Nozzles require regular maintenance and care during use to ensure stable performance and longevity. First, regularly clean the nozzle of any residual melt to prevent it from solidifying and blocking the flow path, affecting melt flow. Use specialized cleaning tools such as copper rods and wire brushes to avoid damaging the nozzle’s inner surface. Secondly, inspect the nozzle head for wear. If severe wear or cracks are observed, replace the nozzle promptly to prevent melt leakage. Additionally, check the clearances between the nozzle and barrel, and between the nozzle and mold sprue bushing. Excessive clearances can lead to melt leakage and pressure loss, while too small clearances increase wear and shorten service life. When installing and removing nozzles, observe proper handling and avoid excessive force, which can cause deformation or damage. For self-locking nozzles and lever-type needle valve nozzles, regularly check the internal check mechanism and needle valve to ensure smooth and reliable operation.

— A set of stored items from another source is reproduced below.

(** *** A port assigned and given back *)

(** X28: when QuickSetAppPort assigns a port to a new name and
    DeleteAppPort of the server is then called for that name, the name has
    no entry any more and every port is reserved in the manager exactly as
    it was before the assignment, the assigned port being free again,
    whether or not the flush of the deletion succeeds. *)
Theorem QuickSetAppPort_then_DeleteAppPort (e : Port.Env) (s s1 : PortServer)
    (name : string) (resp : Response Z) (now : Z) (fs : Storage.FS) :
  name ≠ "" → Storage.appPorts (storage s) !! name = None →
  QuickSetAppPort e s name = Returned (resp, s1) → Error resp = None →
  ∃ p, Storage.GetAppPort (storage s1) name = (p, None) ∧
       Port.used (portManager s) p = false ∧
       Port.used (portManager s1) p = true ∧
       Storage.HasApp (storage (DeleteAppPort s1 now fs name).1.2) name = false ∧
       ∀ q, Port.used (portManager (DeleteAppPort s1 now fs name).1.2) q =
            Port.used (portManager s) q.
Proof.
  intros Hname Hnone Hq Herr. unfold QuickSetAppPort in Hq.
  rewrite HasApp_lookup, bool_decide_eq_false_2 in Hq
    by (rewrite Hnone; by intros [? ?]).
  destruct (Port.GetRandomPort e (portManager s)) as [a|] eqn:Ha; [| done].
  pose proof (PortFacts.GetRandomPort_loop_returned _ _ _ _ _ _ Ha) as Hl.
  destruct (Port.err a) as [er|] eqn:Hea.
  { injection Hq as <- _. discriminate. }
  destruct Hl as (j & _ & _ & _ & Hav & Hm & _).
  apply PortFacts.IsPortAvailable_true in Hav as (_ & Hfree & _).
  cbn [withManager storage] in Hq.
  destruct (Storage.SetAppPort (storage s) name (Port.value a)) as [[er|] st] eqn:Hset.
  { injection Hq as <- _. discriminate. }
  injection Hq as _ <-.
  assert (Hst : st = Storage.withAppPorts (storage s)
                       (<[name := Port.value a]> (Storage.appPorts (storage s)))).
  { unfold Storage.SetAppPort in Hset. rewrite decide_False in Hset by done.
    destruct (_ || _); [discriminate |]. by injection Hset as <-. }
  subst st. exists (Port.value a).
  assert (Hstored : Storage.appPorts
                      (storage (withStorage (withManager s (Port.mgr a))
                         (Storage.withAppPorts (storage s)
                            (<[name := Port.value a]>
                               (Storage.appPorts (storage s))))))
                    !! name = Some (Port.value a)).
  { simpl. apply lookup_insert_eq. }
  split_and!.
  - by rewrite StorageGet_cases, Hstored.
  - done.
  - simpl. rewrite Hm. apply PortFacts.markPortAsUsed_used.
  - unfold DeleteAppPort. rewrite decide_False by done.
    rewrite StorageGet_cases, Hstored by done.
    rewrite StorageDelete_cases by done. cbn [withManager storage].
    rewrite Hstored. cbn [fst snd withStorage storage].
    rewrite HasApp_lookup. apply bool_decide_eq_false_2. simpl.
    rewrite lookup_delete_eq. by intros [? ?].
  - intros q. unfold DeleteAppPort. rewrite decide_False by done.
    rewrite StorageGet_cases, Hstored by done.
    rewrite StorageDelete_cases by done. cbn [withManager storage].
    rewrite Hstored. cbn [fst snd withStorage withManager portManager].
    rewrite Hm. destruct (decide (q = Port.value a)) as [->|Hne].
    + by rewrite PortFacts.ReleasePort_frees.
    + unfold Port.used, Port.ReleasePort, Port.markPortAsUsed; simpl.
      rewrite lookup_delete_ne by done. by rewrite lookup_insert_ne.
Qed.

The precision of the fit between the nozzle and the mold sprue bushing is also a key factor influencing the injection process. Good concentricity and a close fit should be maintained between the two. Otherwise, pressure loss and leakage of the melt will occur during the injection process, affecting the filling and molding quality of the plastic part. When installing the mold, ensure that the center of the mold sprue bushing is aligned with the center of the nozzle, with a deviation of no more than 0.1mm. At the same time, sufficient clamping force should be applied between the nozzle head and the mold sprue bushing. The magnitude of this clamping force should be determined based on the injection pressure and nozzle diameter. Generally speaking, the clamping force should be greater than the axial force generated by the injection pressure on the nozzle head to prevent melt leakage. In actual production, the clamping force between the nozzle and the mold sprue bushing can be controlled by adjusting the movement distance and pressure of the injection seat to ensure that it is within the appropriate range.